Hey, Joe
Page 15
Despite the pinkish orange clouds at the fringes of the sky down near the vanishing line, giving a warm illusion to the way the night looked, it was actually getting stupid cold out; it hadn't been this chilly since one or two April deviations. Joe rubbed his palms down his thighs as if to smooth away the goose bumps and then, as he began to lower his butt to the grass for a sit, for a little bit longer of solitude before he faced his mom, he heard soft footsteps coming toward him. He looked into the dark hollow between the houses and saw first a white tank top, then bright green Filas, and then the rest of Al Theim, strutting even-shouldered toward him, head thrown back and smiling.
"Joe," Al whisper-called. "Little Joe Keith, where's your dang sheep? Let me take a peep. Cheep cheep cheep."
"Al," Joe whispered back happily, "what's your stupid ass sayin'?"
"Hey. "
"Hey."
Al broke into a crouching run, one bouncy strong stride after the next, and pitched himself into the grass beside Joe; as he fell, elbows first, he made a little private stupid face that Joe had always thought was one of the ten coolest things in New Orleans, all tonguey and curly eyed, shy. The usual Al Theim soapy smell wafted electrically across the space between them, and Joe tried to discreetly sniff in a liter. "What're you doing?" Al asked. "Where've you been?" He inched closer, digging his elbows into the grass, until he was right there, almost touching. "You don't even want to know how bored I was."
"I kind of can guess."
"Yeah, I saw you out my window and I had to come down.
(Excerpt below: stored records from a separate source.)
(** * Least-squares fit of the voltage/current graph

    The component [VoltageCurrentGraph] holds a table of (voltage, current)
    readings, fits a straight line to it ([calculateLinearRegression]) and
    derives the two end points of that line ([generateBestFitLine]).

    The arithmetic of the source is the arithmetic of JavaScript numbers,
    IEEE 754 binary64.  The regression is written once, over an interface
    [Arith] of the six operations it uses, and read at two instances:
    - [binary64], the primitive floats of the kernel, which are the numbers
      the program computes with;
    - [exact], the real numbers, which is the arithmetic the formulas of the
      documentation are written in.  The program never computes there; what
      is proved at that instance is stated apart, next to what holds on
      binary64. *)

From Stdlib Require Import List ZArith Bool Lia Lra Reals Floats Permutation.
From Stdlib Require Uint63.
Import ListNotations.

Set Warnings "-inexact-float".

(** ** The arithmetic interface *)

Declare Scope num_scope.
Delimit Scope num_scope with num.

Class Arith (A : Type) : Type := {
  num_zero : A;
  num_add : A -> A -> A;
  num_sub : A -> A -> A;
  num_mul : A -> A -> A;
  num_div : A -> A -> A;
  (** [data.length] read as a number *)
  of_length : nat -> A
}.

Notation "x + y" := (num_add x y) : num_scope.
Notation "x - y" := (num_sub x y) : num_scope.
Notation "x * y" := (num_mul x y) : num_scope.
Notation "x / y" := (num_div x y) : num_scope.

(** JavaScript numbers.  An array length is an integer below 2^32, which
    [of_uint63] converts without rounding. *)
#[export] Instance binary64 : Arith float := {
  num_zero := 0%float;
  num_add := PrimFloat.add;
  num_sub := PrimFloat.sub;
  num_mul := PrimFloat.mul;
  num_div := PrimFloat.div;
  of_length := fun n => PrimFloat.of_uint63 (Uint63.of_Z (Z.of_nat n))
}.

(** Exact arithmetic. *)
#[export] Instance exact : Arith R := {
  num_zero := 0%R;
  num_add := Rplus;
  num_sub := Rminus;
  num_mul := Rmult;
  num_div := Rdiv;
  of_length := INR
}.

(** ** The regression, as the source writes it *)

Section Regression.
Context {A : Type} `{Arith A}.
Local Open Scope num_scope.

(** One row of the table: [{ voltage, current }]. *)
Record Point : Type := { voltage : A; current : A }.

(** The accumulators of the first loop. *)
Record Sums : Type := {
  sumX : A; sumY : A; sumXY : A; sumXX : A; sumYY : A
}.

Definition sums_init : Sums :=
  {| sumX := num_zero; sumY := num_zero; sumXY := num_zero;
     sumXX := num_zero; sumYY := num_zero |}.

(** Body of [for (const point of data) { sumX += ...; ... }]. *)
Definition accumulate (s : Sums) (point : Point) : Sums :=
  {| sumX := sumX s + voltage point;
     sumY := sumY s + current point;
     sumXY := sumXY s + voltage point * current point;
     sumXX := sumXX s + voltage point * voltage point;
     sumYY := sumYY s + current point * current point |}.

(** [Math.pow(v, 2)].  The engines return the product [v * v] for the
    exponent 2. *)
Definition Math_pow2 (v : A) : A := v * v.

(** The accumulators of the second loop. *)
Record Variation : Type := { totalVariation : A; explainedVariation : A }.

Definition variation_init : Variation :=
  {| totalVariation := num_zero; explainedVariation := num_zero |}.

(** Body of the second loop, with [slope], [intercept] and [meanY] in
    scope. *)
Definition accumulate_variation (slope intercept meanY : A)
    (v : Variation) (point : Point) : Variation :=
  let predictedY := slope * voltage point + intercept in
  {| totalVariation := totalVariation v + Math_pow2 (current point - meanY);
     explainedVariation := explainedVariation v + Math_pow2 (predictedY - meanY) |}.

(** The returned object [{ slope, intercept, rSquared }]. *)
Record FitResult : Type := { slope : A; intercept : A; rSquared : A }.

Definition calculateLinearRegression (data : list Point) : FitResult :=
  let n := of_length (length data) in
  let s := fold_left accumulate data sums_init in
  let slope := (n * sumXY s - sumX s * sumY s) / (n * sumXX s - sumX s * sumX s) in
  let intercept := (sumY s - slope * sumX s) / n in
  let meanY := sumY s / n in
  let v := fold_left (accumulate_variation slope intercept meanY) data variation_init in
  let rSquared := explainedVariation v / totalVariation v in
  {| slope := slope; intercept := intercept; rSquared := rSquared |}.

(** The divisor of the slope. *)
Definition slope_denominator (data : list Point) : A :=
  let n := of_length (length data) in
  let s := fold_left accumulate data sums_init in
  n * sumXX s - sumX s * sumX s.

(** *** The sums of the documentation

    [Sigma f data] is the sum of [f] over the points of [data], taken in
    sequence order starting from zero. *)
Definition Sigma (f : Point -> A) (data : list Point) : A :=
  fold_left (fun acc point => acc + f point) data num_zero.

(** A sum started from [a] instead of zero. *)
Definition sum_from (f : Point -> A) (a : A) (data : list Point) : A :=
  fold_left (fun acc point => acc + f point) data a.

Definition xs (p : Point) : A := voltage p.
Definition ys (p : Point) : A := current p.
Definition xy (p : Point) : A := voltage p * current p.
Definition xx (p : Point) : A := voltage p * voltage p.

End Regression.

Arguments Point A : clear implicits.
Arguments Sums A : clear implicits.
Arguments Variation A : clear implicits.
Arguments FitResult A : clear implicits.

(** ** The table of the component *)

Definition pt (x y : float) : Point float := {| voltage := x; current := y |}.

Definition table : list (Point float) :=
  [ pt 0.0 0; pt 0.5 9.33; pt 1.0 23; pt 1.5 24.66; pt 2.0 47.66;
    pt 2.5 60.66; pt 3.0 71.66; pt 3.5 85; pt 4.0 95.66 ]%float.

(** ** The built-ins [Math.min] and [Math.max]

    Both are applied to the spread list of voltages.  They follow the
    language definition: the running value starts at the infinity of the
    opposite sign, a NaN argument makes the result NaN, and the two zeros
    are told apart. *)

Definition is_neg_zero (x : float) : bool :=
  match PrimFloat.classify x with NZero => true | _ => false end.

Definition is_pos_zero (x : float) : bool :=
  match PrimFloat.classify x with PZero => true | _ => false end.

Fixpoint Math_min_from (lowest : float) (values : list float) : float :=
  match values with
  | [] => lowest
  | number :: rest =>
      if PrimFloat.is_nan number then PrimFloat.nan
      else if is_neg_zero number && is_pos_zero lowest then Math_min_from number rest
      else if (number <? lowest)%float then Math_min_from number rest
      else Math_min_from lowest rest
  end.

Definition Math_min (values : list float) : float :=
  Math_min_from PrimFloat.infinity values.

Fixpoint Math_max_from (highest : float) (values : list float) : float :=
  match values with
  | [] => highest
  | number :: rest =>
      if PrimFloat.is_nan number then PrimFloat.nan
      else if is_pos_zero number && is_neg_zero highest then Math_max_from number rest
      else if (highest <? number)%float then Math_max_from number rest
      else Math_max_from highest rest
  end.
You know?"
"Well, who wouldn't? Joking.''
"So what'd you do?"
Joe nudged his shoulder—imperceptibly, he hoped— against Al's elbow and looked down the length of his nose at the guy's tight shoulder, on which a new little hump of muscle bulged. "I don't know what I did."
"Come on, give me like one little thrill."
"Man, I've had a long night," he said in a voice he knew was implausibly grown-up. He chuckled two short syllables in compensation. "It's cool to just hang here with someone normal."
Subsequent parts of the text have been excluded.